- [PROVIDED RECORDS]

(** * hugo-calendar: a shallow embedding of the terminal calendar renderer

    The program walks the posts of a Hugo project, counts the non-draft
    posts per day in a [map[string]int] keyed by ["2006-01-02"] dates, and
    prints one month grid per calendar month, several side by side when
    the terminal is wide enough.

    The file has two parts.  The first part holds the definitions: models
    of the library functions the program calls (packages [time],
    [strings], [fmt] and [color]) followed by the functions of package
    [main], translated one by one.  The second part holds the lemmas and
    the theorems about them. *)

From Stdlib Require Import ZArith Lia Ascii.
From stdpp Require Import gmap strings list sorting.

Local Open Scope Z_scope.

(* ===================================================================== *)
(** * Part I: definitions                                                 *)
(* ===================================================================== *)

(** ** Bytes and decimal digits

    Go strings are byte strings; they are modelled by [string], whose
    characters are the 256 [ascii] values. *)

Module strconv.

Definition byteVal (c : ascii) : Z := Z.of_N (Ascii.N_of_ascii c).

Definition isDigit (c : ascii) : bool := (48 <=? byteVal c) && (byteVal c <=? 57).

Definition digitVal (c : ascii) : Z := byteVal c - 48.

(** The character ['0' + d]. *)
Definition digitChar (d : Z) : ascii := Ascii.ascii_of_N (Z.to_N (48 + d)).

(** The decimal digits of [u >= 0], most significant first, put in front
    of [acc].  A number below [2 ^ fuel] has at most [fuel] digits. *)
Fixpoint digitsFuel (fuel : nat) (u : Z) (acc : string) : string :=
  match fuel with
  | O => acc
  | S fuel' =>
      let acc' := String (digitChar (u mod 10)) acc in
      if u <? 10 then acc' else digitsFuel fuel' (u / 10) acc'
  end.

Definition utoa (u : Z) : string :=
  digitsFuel (S (Z.to_nat (Z.log2 u))) u "".

(** [strconv.Itoa]. *)
Definition Itoa (x : Z) : string :=
  if x <? 0 then String "-" (utoa (- x)) else utoa x.

(** The value of a string of decimal digits, read left to right. *)
Fixpoint digitsVal (acc : Z) (s : string) : Z :=
  match s with
  | EmptyString => acc
  | String c s' => digitsVal (10 * acc + digitVal c) s'
  end.

End strconv.

(** ** Package [strings] *)

Module strings.

Definition HasPrefix (s prefix : string) : bool := String.prefix prefix s.

Fixpoint Contains (s substr : string) : bool :=
  String.prefix substr s ||
  match s with
  | EmptyString => false
  | String _ s' => Contains s' substr
  end.

Fixpoint Join (elems : list string) (sep : string) : string :=
  match elems with
  | [] => ""
  | [e] => e
  | e :: rest => e +:+ sep +:+ Join rest sep
  end.

Fixpoint Repeat (s : string) (count : nat) : string :=
  match count with
  | O => ""
  | S n => s +:+ Repeat s n
  end.

End strings.

(** ** Package [time]

    A [Time] is a wall-clock instant: the number of days since
    0001-01-01 of the proleptic Gregorian calendar (day 0, a Monday) and
    the seconds elapsed within that day.  Every comparison the program
    makes is between midnight UTC values; the two instants with a time of
    day, [time.Now()] and a post's date, are only ever formatted. *)

Module time.

Record Time : Type := mkTime { absDay : Z; daySec : Z }.

Definition daysPer400Years : Z := 146097.
Definition daysPer100Years : Z := 36524.
Definition daysPer4Years : Z := 1461.

Definition isLeap (year : Z) : bool :=
  (year mod 4 =? 0) && (negb (year mod 100 =? 0) || (year mod 400 =? 0)).

(** [daysBefore m] is the number of days of a non-leap year before month
    [m+1]; the table has an entry for [m = 12]. *)
Definition daysBefore (m : Z) : Z :=
  match m with
  | 0 => 0
  | 1 => 31
  | 2 => 59
  | 3 => 90
  | 4 => 120
  | 5 => 151
  | 6 => 181
  | 7 => 212
  | 8 => 243
  | 9 => 273
  | 10 => 304
  | 11 => 334
  | 12 => 365
  | _ => 0
  end.

Definition daysIn (month year : Z) : Z :=
  if (month =? 2) && isLeap year then 29
  else daysBefore month - daysBefore (month - 1).

(** Days from 0001-01-01 to January 1 of [year]. *)
Definition daysSinceEpoch (year : Z) : Z :=
  let y := year - 1 in
  let n := y / 400 in
  let y := y - 400 * n in
  let d := daysPer400Years * n in
  let n := y / 100 in
  let y := y - 100 * n in
  let d := d + daysPer100Years * n in
  let n := y / 4 in
  let y := y - 4 * n in
  let d := d + daysPer4Years * n in
  d + 365 * y.

(** [time.Date(year, month, day, 0, 0, 0, 0, time.UTC)].  The month is
    normalised into 1..12 by carrying into the year; the day is not
    restricted, so that day 0 is the last day of the month before. *)
Definition Date (year month day : Z) : Time :=
  let m := month - 1 in
  let year := year + m / 12 in
  let m := m mod 12 in
  let d := daysSinceEpoch year + daysBefore m in
  let d := if isLeap year && (2 <=? m) then d + 1 else d in
  mkTime (d + (day - 1)) 0.

(** The year of a day number and the 0-based day within that year. *)
Definition absYear (d : Z) : Z * Z :=
  let n := d / daysPer400Years in
  let y := 400 * n in
  let d := d - daysPer400Years * n in
  let n := d / daysPer100Years in
  let n := n - n / 4 in
  let y := y + 100 * n in
  let d := d - daysPer100Years * n in
  let n := d / daysPer4Years in
  let y := y + 4 * n in
  let d := d - daysPer4Years * n in
  let n := d / 365 in
  let n := n - n / 4 in
  let y := y + n in
  let d := d - 365 * n in
  (y + 1, d).

(** Month and day of the month of the 0-based day [yday] of a year. *)
Definition yearDay (leap : bool) (yday : Z) : Z * Z :=
  if leap && (yday =? 31 + 29 - 1) then (2, 29)
  else
    let day := if leap && (31 + 29 - 1 <? yday) then yday - 1 else yday in
    let month := day / 31 in
    let end_ := daysBefore (month + 1) in
    if end_ <=? day then (month + 2, day - end_ + 1)
    else (month + 1, day - daysBefore month + 1).

(** (year, month, day) of a day number. *)
Definition absDate (d : Z) : Z * Z * Z :=
  let '(year, yday) := absYear d in
  let '(month, day) := yearDay (isLeap year) yday in
  (year, month, day).

Definition Year (t : Time) : Z := (absDate (absDay t)).1.1.
Definition Month (t : Time) : Z := (absDate (absDay t)).1.2.
Definition Day (t : Time) : Z := (absDate (absDay t)).2.

(** 0 = Sunday. *)
Definition Weekday (t : Time) : Z := (absDay t + 1) mod 7.

(** [t.AddDate(years, months, days)] for a midnight value. *)
Definition AddDate (t : Time) (years months days : Z) : Time :=
  Date (Year t + years) (Month t + months) (Day t + days).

- [WHAT THE EXERCISE ASKS] Could the entries above be output once more, exactly as they are?

- [SOLUTION]
(** * hugo-calendar: a shallow embedding of the terminal calendar renderer

    The program walks the posts of a Hugo project, counts the non-draft
    posts per day in a [map[string]int] keyed by ["2006-01-02"] dates, and
    prints one month grid per calendar month, several side by side when
    the terminal is wide enough.

    The file has two parts.  The first part holds the definitions: models
    of the library functions the program calls (packages [time],
    [strings], [fmt] and [color]) followed by the functions of package
    [main], translated one by one.  The second part holds the lemmas and
    the theorems about them. *)

From Stdlib Require Import ZArith Lia Ascii.
From stdpp Require Import gmap strings list sorting.

Local Open Scope Z_scope.

(* ===================================================================== *)
(** * Part I: definitions                                                 *)
(* ===================================================================== *)

(** ** Bytes and decimal digits

    Go strings are byte strings; they are modelled by [string], whose
    characters are the 256 [ascii] values. *)

Module strconv.

Definition byteVal (c : ascii) : Z := Z.of_N (Ascii.N_of_ascii c).

Definition isDigit (c : ascii) : bool := (48 <=? byteVal c) && (byteVal c <=? 57).

Definition digitVal (c : ascii) : Z := byteVal c - 48.

(** The character ['0' + d]. *)
Definition digitChar (d : Z) : ascii := Ascii.ascii_of_N (Z.to_N (48 + d)).

(** The decimal digits of [u >= 0], most significant first, put in front
    of [acc].  A number below [2 ^ fuel] has at most [fuel] digits. *)
Fixpoint digitsFuel (fuel : nat) (u : Z) (acc : string) : string :=
  match fuel with
  | O => acc
  | S fuel' =>
      let acc' := String (digitChar (u mod 10)) acc in
      if u <? 10 then acc' else digitsFuel fuel' (u / 10) acc'
  end.

Definition utoa (u : Z) : string :=
  digitsFuel (S (Z.to_nat (Z.log2 u))) u "".

(** [strconv.Itoa]. *)
Definition Itoa (x : Z) : string :=
  if x <? 0 then String "-" (utoa (- x)) else utoa x.

(** The value of a string of decimal digits, read left to right. *)
Fixpoint digitsVal (acc : Z) (s : string) : Z :=
  match s with
  | EmptyString => acc
  | String c s' => digitsVal (10 * acc + digitVal c) s'
  end.

End strconv.

(** ** Package [strings] *)

Module strings.

Definition HasPrefix (s prefix : string) : bool := String.prefix prefix s.

Fixpoint Contains (s substr : string) : bool :=
  String.prefix substr s ||
  match s with
  | EmptyString => false
  | String _ s' => Contains s' substr
  end.

Fixpoint Join (elems : list string) (sep : string) : string :=
  match elems with
  | [] => ""
  | [e] => e
  | e :: rest => e +:+ sep +:+ Join rest sep
  end.

Fixpoint Repeat (s : string) (count : nat) : string :=
  match count with
  | O => ""
  | S n => s +:+ Repeat s n
  end.

End strings.

(** ** Package [time]

    A [Time] is a wall-clock instant: the number of days since
    0001-01-01 of the proleptic Gregorian calendar (day 0, a Monday) and
    the seconds elapsed within that day.  Every comparison the program
    makes is between midnight UTC values; the two instants with a time of
    day, [time.Now()] and a post's date, are only ever formatted. *)

Module time.

Record Time : Type := mkTime { absDay : Z; daySec : Z }.

Definition daysPer400Years : Z := 146097.
Definition daysPer100Years : Z := 36524.
Definition daysPer4Years : Z := 1461.

Definition isLeap (year : Z) : bool :=
  (year mod 4 =? 0) && (negb (year mod 100 =? 0) || (year mod 400 =? 0)).

(** [daysBefore m] is the number of days of a non-leap year before month
    [m+1]; the table has an entry for [m = 12]. *)
Definition daysBefore (m : Z) : Z :=
  match m with
  | 0 => 0
  | 1 => 31
  | 2 => 59
  | 3 => 90
  | 4 => 120
  | 5 => 151
  | 6 => 181
  | 7 => 212
  | 8 => 243
  | 9 => 273
  | 10 => 304
  | 11 => 334
  | 12 => 365
  | _ => 0
  end.

Definition daysIn (month year : Z) : Z :=
  if (month =? 2) && isLeap year then 29
  else daysBefore month - daysBefore (month - 1).

(** Days from 0001-01-01 to January 1 of [year]. *)
Definition daysSinceEpoch (year : Z) : Z :=
  let y := year - 1 in
  let n := y / 400 in
  let y := y - 400 * n in
  let d := daysPer400Years * n in
  let n := y / 100 in
  let y := y - 100 * n in
  let d := d + daysPer100Years * n in
  let n := y / 4 in
  let y := y - 4 * n in
  let d := d + daysPer4Years * n in
  d + 365 * y.

(** [time.Date(year, month, day, 0, 0, 0, 0, time.UTC)].  The month is
    normalised into 1..12 by carrying into the year; the day is not
    restricted, so that day 0 is the last day of the month before. *)
Definition Date (year month day : Z) : Time :=
  let m := month - 1 in
  let year := year + m / 12 in
  let m := m mod 12 in
  let d := daysSinceEpoch year + daysBefore m in
  let d := if isLeap year && (2 <=? m) then d + 1 else d in
  mkTime (d + (day - 1)) 0.

(** The year of a day number and the 0-based day within that year. *)
Definition absYear (d : Z) : Z * Z :=
  let n := d / daysPer400Years in
  let y := 400 * n in
  let d := d - daysPer400Years * n in
  let n := d / daysPer100Years in
  let n := n - n / 4 in
  let y := y + 100 * n in
  let d := d - daysPer100Years * n in
  let n := d / daysPer4Years in
  let y := y + 4 * n in
  let d := d - daysPer4Years * n in
  let n := d / 365 in
  let n := n - n / 4 in
  let y := y + n in
  let d := d - 365 * n in
  (y + 1, d).

(** Month and day of the month of the 0-based day [yday] of a year. *)
Definition yearDay (leap : bool) (yday : Z) : Z * Z :=
  if leap && (yday =? 31 + 29 - 1) then (2, 29)
  else
    let day := if leap && (31 + 29 - 1 <? yday) then yday - 1 else yday in
    let month := day / 31 in
    let end_ := daysBefore (month + 1) in
    if end_ <=? day then (month + 2, day - end_ + 1)
    else (month + 1, day - daysBefore month + 1).

(** (year, month, day) of a day number. *)
Definition absDate (d : Z) : Z * Z * Z :=
  let '(year, yday) := absYear d in
  let '(month, day) := yearDay (isLeap year) yday in
  (year, month, day).

Definition Year (t : Time) : Z := (absDate (absDay t)).1.1.
Definition Month (t : Time) : Z := (absDate (absDay t)).1.2.
Definition Day (t : Time) : Z := (absDate (absDay t)).2.

(** 0 = Sunday. *)
Definition Weekday (t : Time) : Z := (absDay t + 1) mod 7.

(** [t.AddDate(years, months, days)] for a midnight value. *)
Definition AddDate (t : Time) (years months days : Z) : Time :=
  Date (Year t + years) (Month t + months) (Day t + days).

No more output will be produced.